Biol Direct. 2011 Oct 20;6:55. doi: 10.1186/1745-6150-6-55.
Mitochondria are thought to have evolved from eubacteria-like endosymbionts; however, the origin of the mitochondrion remains a subject of debate. In this study, we investigated the phenomenon of chimerism in mitochondria to shed light on the origin of these organelles by determining which species played a role in their formation. We used the mitochondria of four distinct organisms, Reclinomonas americana, Homo sapiens, Saccharomyces cerevisiae and multichromosome Pediculus humanus, and attempted to identify the origin of each mitochondrial gene.

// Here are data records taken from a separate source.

Lemma chunk_loop_lookup size files : ∀ fuel i k g,
  chunk_loop fuel size files i !! k = Some g →
  g = take size (drop (i + k * size) files) ∧ i + k * size < length files.
Proof.
  induction fuel as [|fuel IH]; intros i k g H; [done|].
  simpl in H. destruct (i <? length files) eqn:E; [|done].
  apply Nat.ltb_lt in E. destruct k as [|k]; simpl in H.
  - injection H as <-. rewrite slice_take_drop. replace (i + 0 * size) with i by lia.
    done.
  - apply IH in H as [-> H]. replace (i + S k * size) with (i + size + k * size) by lia.
    done.
Qed.

(** Every group but the last is full, and no group is empty. *)
Lemma chunks_sizes size files k g :
  1 ≤ size → chunks size files !! k = Some g →
  1 ≤ length g ≤ size ∧ (S k < length (chunks size files) → length g = size).
Proof.
  intros Hsize H. unfold chunks in *.
  destruct (chunk_loop_lookup size files _ _ _ _ H) as [-> Hk].
  rewrite length_take, length_drop. split; [lia|].
  intros Hnext. destruct (lookup_lt_is_Some_2 _ _ Hnext) as [g' Hg'].
  apply chunk_loop_lookup in Hg' as [_ Hk']. lia.
Qed.
End Chunks.

(** ** The whole run *)

Lemma tasks_of_ids files : (tasks_of files).*1 = seq 0 (length files).
Proof.
  apply list_eq. intros k. unfold tasks_of.
  rewrite list_lookup_fmap, list_lookup_imap.
  destruct (files !! k) as [f|] eqn:E; simpl.
  - symmetry. apply lookup_seq. split; [done|]. by apply lookup_lt_Some in E.
  - symmetry. apply lookup_ge_None. rewrite length_seq. by apply lookup_ge_None in E.
Qed.

Section Run.
Variable e : env.
Variable rq : caption_request.

Let sid := rq_sessionId rq.

Lemma run_group_spec choices st group :
  NoDup group.*1 →
  ∃ choices' order t,
    run_group e rq (choices, st) group
    = (choices',
       RunState (foldl (write_info sid) (rs_fs st) order)
                (rs_results st ++ omap (result_of sid) order)
                (rs_errors st ++ omap error_of order)
                (rs_trace st ++ t)) ∧
    order ≡ₚ task_info_of e rq <$> group ∧
    group_trace e rq group t.
Proof.
  intros Hnd. unfold run_group.
  set (started := RunState _ _ _ _).
  assert ((pending_id ∘ (λ t, AwaitMetadata t.1 t.2)) <$> group = group.*1) as Hids.
  { apply list_fmap_ext. by intros _ [id file] _. }
  destruct (settle_all_spec e rq (2 * length group) choices
              ((λ t, AwaitMetadata t.1 t.2) <$> group) started)
    as (choices' & order & tr & Hrun & Hperm & Hset).
  { clear. unfold weight. induction group as [|t group IH]; csimpl in *; lia. }
  destruct (settle_all_events e rq (2 * length group) choices
              ((λ t, AwaitMetadata t.1 t.2) <$> group) started)
    as (tr' & Htr' & _ & Hev).
  { clear. unfold weight. induction group as [|t group IH]; csimpl in *; lia. }
  { by rewrite <- list_fmap_compose, Hids. }
  rewrite Hrun in Htr'. simpl in Htr'. apply app_inv_head in Htr' as <-.
  rewrite Hrun. exists choices', order, (((λ x, Started x.1) <$> group) ++ tr).
  rewrite <- list_fmap_compose in Hperm, Hset.
  assert ((pending_info e rq ∘ (λ t, AwaitMetadata t.1 t.2)) <$> group
          = task_info_of e rq <$> group) as Hinfo.
  { apply list_fmap_ext. by intros _ [id file] _. }
  assert ((λ i : task_info, i.1.1) <$> (task_info_of e rq <$> group) = group.*1) as Hfst.
  { rewrite <- list_fmap_compose. apply list_fmap_ext. by intros _ [id file] _. }
  rewrite Hinfo in Hperm. rewrite Hids in Hset.
  split; [|split].
  - unfold started. simpl. by rewrite <- app_assoc.
  - done.
  - exists ((λ i, i.1.1) <$> order), tr. split; [done|]. split; [|split; [done|]].
    + rewrite <- Hfst. by apply fmap_Permutation.
    + intros [id file] Hx.
      apply (Hev (AwaitMetadata id file)).
      apply list_elem_of_fmap. by exists (id, file).
Qed.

Our results suggest that the origin of mitochondrial genes is not limited to the Rickettsiales and that the creation of these genes did not occur in a single event, but through multiple successive events. Some of these events are very old and were followed by events that are more recent and occurred through the addition of elements originating from current species. The points in time that the elements were added and the parental species of each gene in the mitochondrial genome are different to the individual species. These data constitute strong evidence that mitochondria do not have a single common ancestor but likely have numerous ancestors, including proto-Rickettsiales, proto-Rhizobiales and proto-Alphaproteobacteria, as well as current alphaproteobacterial species. The analysis of the multichromosome P. humanus mitochondrion supports this mechanism.
The most plausible scenario of the origin of the mitochondrion is that ancestors of Rickettsiales and Rhizobiales merged in a proto-eukaryotic cell approximately one billion years ago. The fusion of the Rickettsiales and Rhizobiales cells was followed by gene loss, genomic rearrangements and the addition of alphaproteobacterial elements through ancient and more recent recombination events. Each gene of each of the four studied mitochondria has a different origin, while in some cases, multichromosomes may allow for enhanced gene exchange. Therefore, the tree of life is not sufficient to explain the chimeric structure of current genomes, and the theory of a single common ancestor and a top-down tree does not reflect our current state of knowledge. Mitochondrial evolution constitutes a rhizome, and it should be represented as such.
线粒体被认为是由类似于真细菌的内共生体进化而来的;然而,线粒体的起源仍然是一个争论的话题。在这项研究中,我们通过确定哪些物种在其形成过程中发挥了作用,研究了线粒体嵌合体的现象,以揭示这些细胞器的起源。我们使用了四种不同的生物体的线粒体,即 Reclinomonas americana、智人、酿酒酵母和多染色体 Pediculus humanus,并试图确定每个线粒体基因的起源。
我们的结果表明,线粒体基因的起源并不仅限于立克次体目,而且这些基因的创造不是在一次事件中发生的,而是通过多次连续的事件发生的。其中一些事件非常古老,随后是更近的事件,这些事件通过添加来自当前物种的元素而发生。添加元素的时间点以及线粒体基因组中每个基因的亲代物种与个别物种不同。这些数据构成了强有力的证据,表明线粒体没有一个单一的共同祖先,而是可能有许多祖先,包括原立克次体目、原根瘤菌目和原α变形菌,以及当前的α变形菌物种。对多染色体 P. humanus 线粒体的分析支持了这一机制。
线粒体起源最合理的情景是,立克次体目和根瘤菌目的祖先在大约十亿年前融合在一个原真核细胞中。立克次体目和根瘤菌目细胞的融合后,发生了基因丢失、基因组重排以及通过古老和更近的重组事件添加α变形菌元素。所研究的四个线粒体中的每个基因都有不同的起源,而在某些情况下,多染色体可能允许增强基因交换。因此,生命之树不足以解释当前基因组的嵌合体结构,而单一共同祖先和自上而下的树理论并不反映我们当前的知识状态。线粒体进化构成了一个根茎,应该以这样的方式来表示。